> [What is expected]
Below are entries. Reproduce exactly the lines between the line holding "if t <=? 0 then c else" and the line holding "(** ** Invariant *)", inclusive, and only those.

> [Listed records]
Definition CacheKey `{UnicodeCase} (tenantID ecs qname qtype : string) : string :=
  let ecs := if (ecs =? "")%string then "g" else ecs in
  ("dns:cache:" +:+ Safe tenantID +:+ ":" +:+ Safe ecs +:+ ":" +:+ Safe (ToLower qname) +:+ ":" +:+ qtype)%string.

Definition ECSActiveSetKey (tenantID : string) : string := ("dns:ecs:" +:+ Safe tenantID)%string.

Example Safe_ex : Safe "a b*:中" = "a%20b%2A%3A%4E2D".
Proof. vm_compute. reflexivity. Qed.

(** *** Base64 ([base64.StdEncoding]) *)

Definition b64_char (v : Z) : ascii :=
  ascii_of (if v <? 26 then 65 + v else if v <? 52 then 71 + v else if v <? 62 then v - 4
            else if v =? 62 then 43 else 47).
Definition b64_val (c : ascii) : option Z :=
  let b := byte_of c in
  if (65 <=? b) && (b <=? 90) then Some (b - 65)
  else if (97 <=? b) && (b <=? 122) then Some (b - 71)
  else if (48 <=? b) && (b <=? 57) then Some (b + 4)
  else if b =? 43 then Some 62
  else if b =? 47 then Some 63
  else None.

Fixpoint EncodeToString (src : list Z) : string :=
  match src with
  | [] => EmptyString
  | [a] => String (b64_char (a / 4)) (String (b64_char (a mod 4 * 16)) "==")
  | [a; b] =>
      String (b64_char (a / 4)) (String (b64_char (a mod 4 * 16 + b / 16))
        (String (b64_char (b mod 16 * 4)) "="))
  | a :: b :: c :: src =>
      String (b64_char (a / 4)) (String (b64_char (a mod 4 * 16 + b / 16))
        (String (b64_char (b mod 16 * 4 + c / 64)) (String (b64_char (c mod 64)) (EncodeToString src))))
  end.

(** Line breaks are ignored; unused trailing bits are not checked. *)
Fixpoint strip_newlines (s : string) : string :=
  match s with
  | EmptyString => EmptyString
  | String c s => if (byte_of c =? 10) || (byte_of c =? 13) then strip_newlines s
                  else String c (strip_newlines s)
  end.
Definition corrupt {A} : outcome A := Err "illegal base64 data".
Fixpoint decode_quads (s : string) : outcome (list Z) :=
  match s with
  | EmptyString => Ok []
  | String c0 (String c1 (String c2 (String c3 s))) =>
      match b64_val c0, b64_val c1 with
      | Some v0, Some v1 =>
          let x := v0 * 4 + v1 / 16 in
          match b64_val c2, b64_val c3 with
          | Some v2, Some v3 =>
              match decode_quads s with
              | Ok l => Ok (x :: (v1 mod 16 * 16 + v2 / 4) :: (v2 mod 4 * 64 + v3) :: l)
              | o => o
              end
          | Some v2, None =>
              if (byte_of c3 =? 61) && (s =? "")%string then Ok [x; v1 mod 16 * 16 + v2 / 4] else corrupt
          | None, _ =>
              if (byte_of c2 =? 61) && (byte_of c3 =? 61) && (s =? "")%string then Ok [x] else corrupt
          end
      | _, _ => corrupt
      end
  | _ => corrupt
  end.
Definition DecodeString (s : string) : outcome (list Z) := decode_quads (strip_newlines s).
(* ===== verification/L1Cache.v ===== *)
(** * The in-process cache (src/internal/dnsx/l1cache.go)

    Sixty-four shards selected by an FNV-1a hash of the key, each a map with
    a bounded number of entries. A critical section of a shard's mutex is
    one step; [Put] reads the clock twice, so it takes two instants. The
    order in which Go ranges over a map is unspecified: the key an overflow
    evicts is chosen by the class [MapOrder]. *)

From S2P Require Import Prelude GoStrings GoNet Config Model DnsMsg Ecs StoreCache AnswerCache.

Definition l1Shards : nat := 64.
Definition l1DefaultMax : Z := 131072.
Definition l1DefaultTTL : Z := 60.

Record l1Entry := { raw : list Z; stored : Z; ttl : Z }.
Abbreviation l1Shard := (gmap string l1Entry).
Record L1Cache := { shards : list l1Shard; maxPerShard : Z; maxTTL : Z }.

(** The first key of a [range] over a non-empty map. *)
Class MapOrder := { first_key : ∀ {A}, gmap string A → option string }.
Class MapOrderLaws `{MapOrder} : Prop := {
  first_key_elem : ∀ A (m : gmap string A) k, first_key m = Some k → is_Some (m !! k);
  first_key_some : ∀ A (m : gmap string A), m ≠ ∅ → is_Some (first_key m);
}.
Definition list_order : MapOrder := {| first_key A m := fst <$> head (map_to_list m) |}.
#[global] Instance list_order_laws : @MapOrderLaws list_order.
Proof.
  split; simpl; intros A m.
  - intros k Hk. destruct (map_to_list m) as [|[k' v] l] eqn:E; simplify_eq/=.
    exists v. apply elem_of_map_to_list. rewrite E. left.
  - intros Hm. destruct (map_to_list m) as [|[k v] l] eqn:E; [|by eexists].
    by apply map_to_list_empty_iff in E.
Qed.

Definition fnv32 (s : string) : Z :=
  foldl (λ h b, u32 (Z.lxor h b * 16777619)) 2166136261 (bytes_of s).
Example fnv32_ex : fnv32 "" = 2166136261 ∧ fnv32 "a" = 0xE40C292C ∧ fnv32 "foobar" = 0xBF9CF968.
Proof. by vm_compute. Qed.

Definition NewL1Cache (maxEntries maxTTLSeconds : Z) : L1Cache :=
  let maxEntries := if maxEntries <=? 0 then l1DefaultMax else maxEntries in
  let maxTTLSeconds := if maxTTLSeconds <=? 0 then l1DefaultTTL else maxTTLSeconds in
  {| shards := replicate l1Shards ∅; maxPerShard := Z.quot maxEntries (Z.of_nat l1Shards);
     maxTTL := maxTTLSeconds |}.

Definition shard_index (key : string) : nat := Z.to_nat (fnv32 key mod Z.of_nat l1Shards).
Definition shard (c : L1Cache) (key : string) : l1Shard := shards c !!! shard_index key.
Definition with_shard (c : L1Cache) (key : string) (f : l1Shard → l1Shard) : L1Cache :=
  {| shards := alter f (shard_index key) (shards c); maxPerShard := maxPerShard c; maxTTL := maxTTL c |}.

(** [now-e.stored >= e.ttl || now-e.stored >= c.maxTTL] *)
Definition l1_expired (mx now : Z) (e : l1Entry) : bool :=
  (ttl e <=? now - stored e) || (mx <=? now - stored e).

Definition L1_Get (c : L1Cache) (key : string) (now : Z) : option l1Entry :=
  match shard c key !! key with
  | None => None
  | Some e => if l1_expired (maxTTL c) now e then None else Some e
  end.

Section put.
Context `{MapOrder}.

(** Making room in a full shard. *)
Definition l1_evict (mps mx now : Z) (m : l1Shard) : l1Shard :=
  let m := filter (λ kv, l1_expired mx now kv.2 = false) m in
  if mps <=? Z.of_nat (size m) then
    match first_key m with Some k => delete k m | None => m end
  else m.

Definition L1_Put (c : L1Cache) (key : string) (r : list Z) (t now now' : Z) : L1Cache :=
  if t <=? 0 then c else
  let t := if maxTTL c <? t then maxTTL c else t in
  with_shard c key (λ m,
    let m := match m !! key with
             | Some _ => m
             | None => if maxPerShard c <=? Z.of_nat (size m)
                       then l1_evict (maxPerShard c) (maxTTL c) now m else m
             end in
    <[key := {| raw := r; stored := now'; ttl := t |}]> m).
End put.

Definition L1_Del (c : L1Cache) (key : string) : L1Cache := with_shard c key (delete key).

Definition L1_Len (c : L1Cache) : Z := foldl (λ n m, n + Z.of_nat (size m)) 0 (shards c).

Definition L1_PurgePrefix (c : L1Cache) (prefix : string) : L1Cache * Z :=
  let keep (m : l1Shard) : l1Shard := filter (λ kv, HasPrefix kv.1 prefix = false) m in
  let c' := {| shards := keep <$> shards c; maxPerShard := maxPerShard c; maxTTL := maxTTL c |} in
  (c', foldl (λ n m, n + (Z.of_nat (size m) - Z.of_nat (size (keep m)))) 0 (shards c)).

(** A copy of the stored message with its TTLs and id set; [now] is the
    clock at this point, after the lookup. *)
Definition unpackL1 `{DnsLib} (e : l1Entry) (msgID now : Z) : option Msg :=
  match Unpack (raw e) with
  | None => None
  | Some m =>
      let ttlLeft := u32 (stored e + ttl e - now) in
      let ttlLeft := if ttlLeft <? 1 then 1 else ttlLeft in
      Some (set_Id (adjustTTLs m ttlLeft) msgID)
  end.

(** ** Invariant *)

(** Every key is in the shard its hash selects, and a shard holds at most
    [maxPerShard] entries (one when that is zero). *)
Record l1_inv (c : L1Cache) : Prop := {
  l1_shards : length (shards c) = l1Shards;
  l1_max : 0 ≤ maxPerShard c ∧ 0 < maxTTL c;
  l1_home : ∀ i m k, shards c !! i = Some m → is_Some (m !! k) → shard_index k = i;
  l1_size : ∀ i m, shards c !! i = Some m → Z.of_nat (size m) ≤ 1 `max` maxPerShard c;
}.

Lemma fnv32_bound s : is_u32 (fnv32 s).
Proof.
  unfold fnv32. assert (is_u32 2166136261) as H0 by (unfold is_u32; lia). revert H0.
  generalize 2166136261. induction (bytes_of s) as [|b l IH]; intros h Hh; simpl; [done|].
  apply IH, u32_bound.
Qed.
Lemma shard_index_lt key : (shard_index key < l1Shards)%nat.
Proof.
  unfold shard_index. pose proof (Z.mod_pos_bound (fnv32 key) (Z.of_nat l1Shards)).
  change (Z.of_nat l1Shards) with 64 in *. unfold l1Shards. lia.
Qed.

Lemma shard_lookup c key : l1_inv c → shards c !! shard_index key = Some (shard c key).
Proof.
  intros Hc. apply list_lookup_lookup_total_lt. rewrite (l1_shards _ Hc). apply shard_index_lt.
Qed.
Lemma shard_with_same c key f :
  l1_inv c → shard (with_shard c key f) key = f (shard c key).
Proof.
  intros Hc. unfold shard at 1, with_shard. simpl.
  apply list_lookup_total_correct. rewrite list_lookup_alter, decide_True by done. by rewrite shard_lookup.
Qed.
Lemma shard_with_other c key key' f :
  shard_index key ≠ shard_index key' → shard (with_shard c key f) key' = shard c key'.
Proof.
  intros Hne. unfold shard, with_shard. simpl. rewrite list_lookup_total_alt, list_lookup_alter, decide_False by done.
  by rewrite <-list_lookup_total_alt.
Qed.

Lemma with_shard_inv c key f :
  l1_inv c →
  (∀ k, is_Some (f (shard c key) !! k) → k = key ∨ is_Some (shard c key !! k)) →
  Z.of_nat (size (f (shard c key))) ≤ 1 `max` maxPerShard c →
  l1_inv (with_shard c key f).
Proof.
  intros Hc Hdom Hsize. pose proof Hc as [Hlen Hmax Hhome Hsz].
  assert (∀ i m, shards (with_shard c key f) !! i = Some m →
            (i = shard_index key ∧ m = f (shard c key)) ∨ shards c !! i = Some m) as Hcase.
  { intros i m. simpl. rewrite list_lookup_alter. case_decide as Hi; [subst i|by right].
    rewrite shard_lookup by done. simpl. intros [= <-]. by left. }
  split; simpl.
  - by rewrite length_alter.
  - done.
  - intros i m k [[-> ->]|Hm]%Hcase Hk; [|by eapply Hhome].
    destruct (Hdom k Hk) as [->|Hk']; [done|]. eapply Hhome; [by apply shard_lookup|done].
  - intros i m [[-> ->]|Hm]%Hcase; [done|by eapply Hsz].
Qed.

Section evict.
Context `{MapOrderLaws}.

Lemma l1_evict_sub mps mx now (m : l1Shard) : l1_evict mps mx now m ⊆ m.
Proof.
  unfold l1_evict. case_match; [|apply map_filter_subseteq].
  case_match; [|apply map_filter_subseteq].
  etrans; [apply delete_subseteq|apply map_filter_subseteq].
Qed.
Lemma l1_evict_size mps mx now (m : l1Shard) :
  Z.of_nat (size m) ≤ 1 `max` mps → Z.of_nat (size (l1_evict mps mx now m)) ≤ 0 `max` (mps - 1).
Proof.
  intros Hm. unfold l1_evict. set (m' := filter _ m).
  assert (size m' ≤ size m)%nat as Hle by apply map_subseteq_size, map_filter_subseteq.
  case_match eqn:Hs; zbool; [|lia]. destruct (first_key m') as [k|] eqn:Hk.
  - destruct (first_key_elem _ _ _ Hk) as [e He]. rewrite map_size_delete_Some by eauto. lia.
  - destruct (decide (m' = ∅)) as [->|Hne]; [rewrite map_size_empty; lia|].
    destruct (first_key_some _ _ Hne). congruence.
Qed.

Lemma L1_Put_inv c key r t now now' : l1_inv c → l1_inv (L1_Put c key r t now now').
Proof.
  intros Hc. unfold L1_Put. case_match; [done|]. cbv zeta. apply with_shard_inv; [done|..].
  - intros k Hk. apply lookup_insert_is_Some' in Hk as [->|Hk]; [by left|right].
    destruct (shard c key !! key); [done|]. destruct (maxPerShard c <=? _); [|done].
    eapply lookup_weaken_is_Some; [exact Hk|apply l1_evict_sub].
  - assert (Z.of_nat (size (shard c key)) ≤ 1 `max` maxPerShard c) as Hs.
    { eapply l1_size; [done|by apply shard_lookup]. }
    destruct (shard c key !! key) as [e|] eqn:Hk.
    + rewrite map_size_insert_Some by eauto. done.
    + assert (∀ m : l1Shard, m ⊆ shard c key → m !! key = None) as Hn.
      { intros m Hm. eapply lookup_weaken_None; [exact Hk|exact Hm]. }
      destruct (maxPerShard c <=? _) eqn:Hf; zbool.
      * rewrite map_size_insert_None by (apply Hn, l1_evict_sub).
        pose proof (l1_evict_size (maxPerShard c) (maxTTL c) now _ Hs). pose proof (l1_max _ Hc). lia.
      * rewrite map_size_insert_None by done. lia.
Qed.
End evict.

Lemma L1_Del_inv c key : l1_inv c → l1_inv (L1_Del c key).
Proof.
  intros Hc. apply with_shard_inv; [done|..].
  - intros k [e He]. apply lookup_delete_Some in He as [_ He]. eauto.
  - etrans; [|eapply l1_size; [done|by apply (shard_lookup c key)]].
    apply inj_le, map_subseteq_size, delete_subseteq.
Qed.
Lemma L1_Purge_inv c p : l1_inv c → l1_inv (L1_PurgePrefix c p).1.
Proof.
  intros [Hlen Hmax Hhome Hsz]. split; simpl.
  - by rewrite length_fmap.
  - done.
  - intros i m k [m0 [-> Hm0]]%list_lookup_fmap_Some Hk.
    eapply Hhome; [done|]. eapply lookup_weaken_is_Some; [exact Hk|apply map_filter_subseteq].
  - intros i m [m0 [-> Hm0]]%list_lookup_fmap_Some.
    etrans; [|by eapply Hsz]. apply inj_le, map_subseteq_size, map_filter_subseteq.
Qed.
Lemma NewL1Cache_inv n t : l1_inv (NewL1Cache n t).
Proof.
  unfold NewL1Cache. split; cbn [shards maxPerShard maxTTL].
  - done.
  - split; [apply Z.quot_pos; repeat case_match; zbool; unfold l1DefaultMax, l1Shards; lia|].
    unfold l1DefaultTTL. case_match; zbool; lia.
  - intros i m k [-> _]%lookup_replicate [e He]. by rewrite lookup_empty in He.
  - intros i m [-> _]%lookup_replicate. rewrite map_size_empty. lia.
Qed.

(** ** Histories *)

Inductive l1_op :=
| OpPut (key : string) (r : list Z) (t now now' : Z)
| OpDel (key : string)
| OpPurge (prefix : string).
Definition l1_apply `{MapOrder} (c : L1Cache) (o : l1_op) : L1Cache :=
  match o with
  | OpPut k r t now now' => L1_Put c k r t now now'
  | OpDel k => L1_Del c k
  | OpPurge p => (L1_PurgePrefix c p).1
  end.
Definition l1_run `{MapOrder} (c : L1Cache) (ops : list l1_op) : L1Cache := foldl l1_apply c ops.

Lemma l1_run_inv `{MapOrderLaws} c ops : l1_inv c → l1_inv (l1_run c ops).
Proof.
  revert c. induction ops as [|o ops IH]; intros c Hc; simpl; [done|]. apply IH.
  destruct o; [by apply L1_Put_inv|by apply L1_Del_inv|by apply L1_Purge_inv].
Qed.
Lemma l1_run_maxPerShard `{MapOrder} c ops : maxPerShard (l1_run c ops) = maxPerShard c.
Proof.
  revert c. induction ops as [|o ops IH]; intros c; simpl; [done|]. rewrite IH.
  destruct o; simpl; unfold L1_Put; repeat case_match; done.
Qed.
Lemma sum_bound (l : list l1Shard) b n :
  Forall (λ m, Z.of_nat (size m) ≤ b) l →
  foldl (λ n m, n + Z.of_nat (size m)) n l ≤ n + Z.of_nat (length l) * b.
Proof. revert n. induction l as [|m l IH]; intros n Hl; simpl; [lia|]. inversion_clear Hl. etrans; [by apply IH|lia]. Qed.

Lemma L1_Len_bound c : l1_inv c → L1_Len c ≤ 64 * (1 `max` maxPerShard c).
Proof.
  intros Hc. unfold L1_Len. etrans; [apply (sum_bound _ (1 `max` maxPerShard c))|].
  - apply Forall_lookup. intros i m Hm. by eapply l1_size.
  - rewrite (l1_shards _ Hc). unfold l1Shards. lia.
Qed.

Lemma L1_Get_put_same `{MapOrder} c key r t now now' u :
  l1_inv c → 0 < t →
  L1_Get (L1_Put c key r t now now') key u =
  if u - now' <? t `min` maxTTL c then Some {| raw := r; stored := now'; ttl := t `min` maxTTL c |} else None.
Proof.
  intros Hc Ht. unfold L1_Get, L1_Put. rewrite (proj2 (Z.leb_gt _ _) Ht). cbv zeta.
  rewrite shard_with_same, lookup_insert_eq by done. simpl.
  assert ((if maxTTL c <? t then maxTTL c else t) = t `min` maxTTL c) as -> by (case_match; zbool; lia).
  unfold l1_expired. simpl. repeat case_match; try done; exfalso;
    rewrite ?orb_true_iff, ?orb_false_iff, ?Z.leb_le, ?Z.leb_gt in *; zbool; lia.
Qed.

> [Response to this exercise]
  if t <=? 0 then c else
  let t := if maxTTL c <? t then maxTTL c else t in
  with_shard c key (λ m,
    let m := match m !! key with
             | Some _ => m
             | None => if maxPerShard c <=? Z.of_nat (size m)
                       then l1_evict (maxPerShard c) (maxTTL c) now m else m
             end in
    <[key := {| raw := r; stored := now'; ttl := t |}]> m).
End put.

Definition L1_Del (c : L1Cache) (key : string) : L1Cache := with_shard c key (delete key).

Definition L1_Len (c : L1Cache) : Z := foldl (λ n m, n + Z.of_nat (size m)) 0 (shards c).

Definition L1_PurgePrefix (c : L1Cache) (prefix : string) : L1Cache * Z :=
  let keep (m : l1Shard) : l1Shard := filter (λ kv, HasPrefix kv.1 prefix = false) m in
  let c' := {| shards := keep <$> shards c; maxPerShard := maxPerShard c; maxTTL := maxTTL c |} in
  (c', foldl (λ n m, n + (Z.of_nat (size m) - Z.of_nat (size (keep m)))) 0 (shards c)).

(** A copy of the stored message with its TTLs and id set; [now] is the
    clock at this point, after the lookup. *)
Definition unpackL1 `{DnsLib} (e : l1Entry) (msgID now : Z) : option Msg :=
  match Unpack (raw e) with
  | None => None
  | Some m =>
      let ttlLeft := u32 (stored e + ttl e - now) in
      let ttlLeft := if ttlLeft <? 1 then 1 else ttlLeft in
      Some (set_Id (adjustTTLs m ttlLeft) msgID)
  end.

(** ** Invariant *)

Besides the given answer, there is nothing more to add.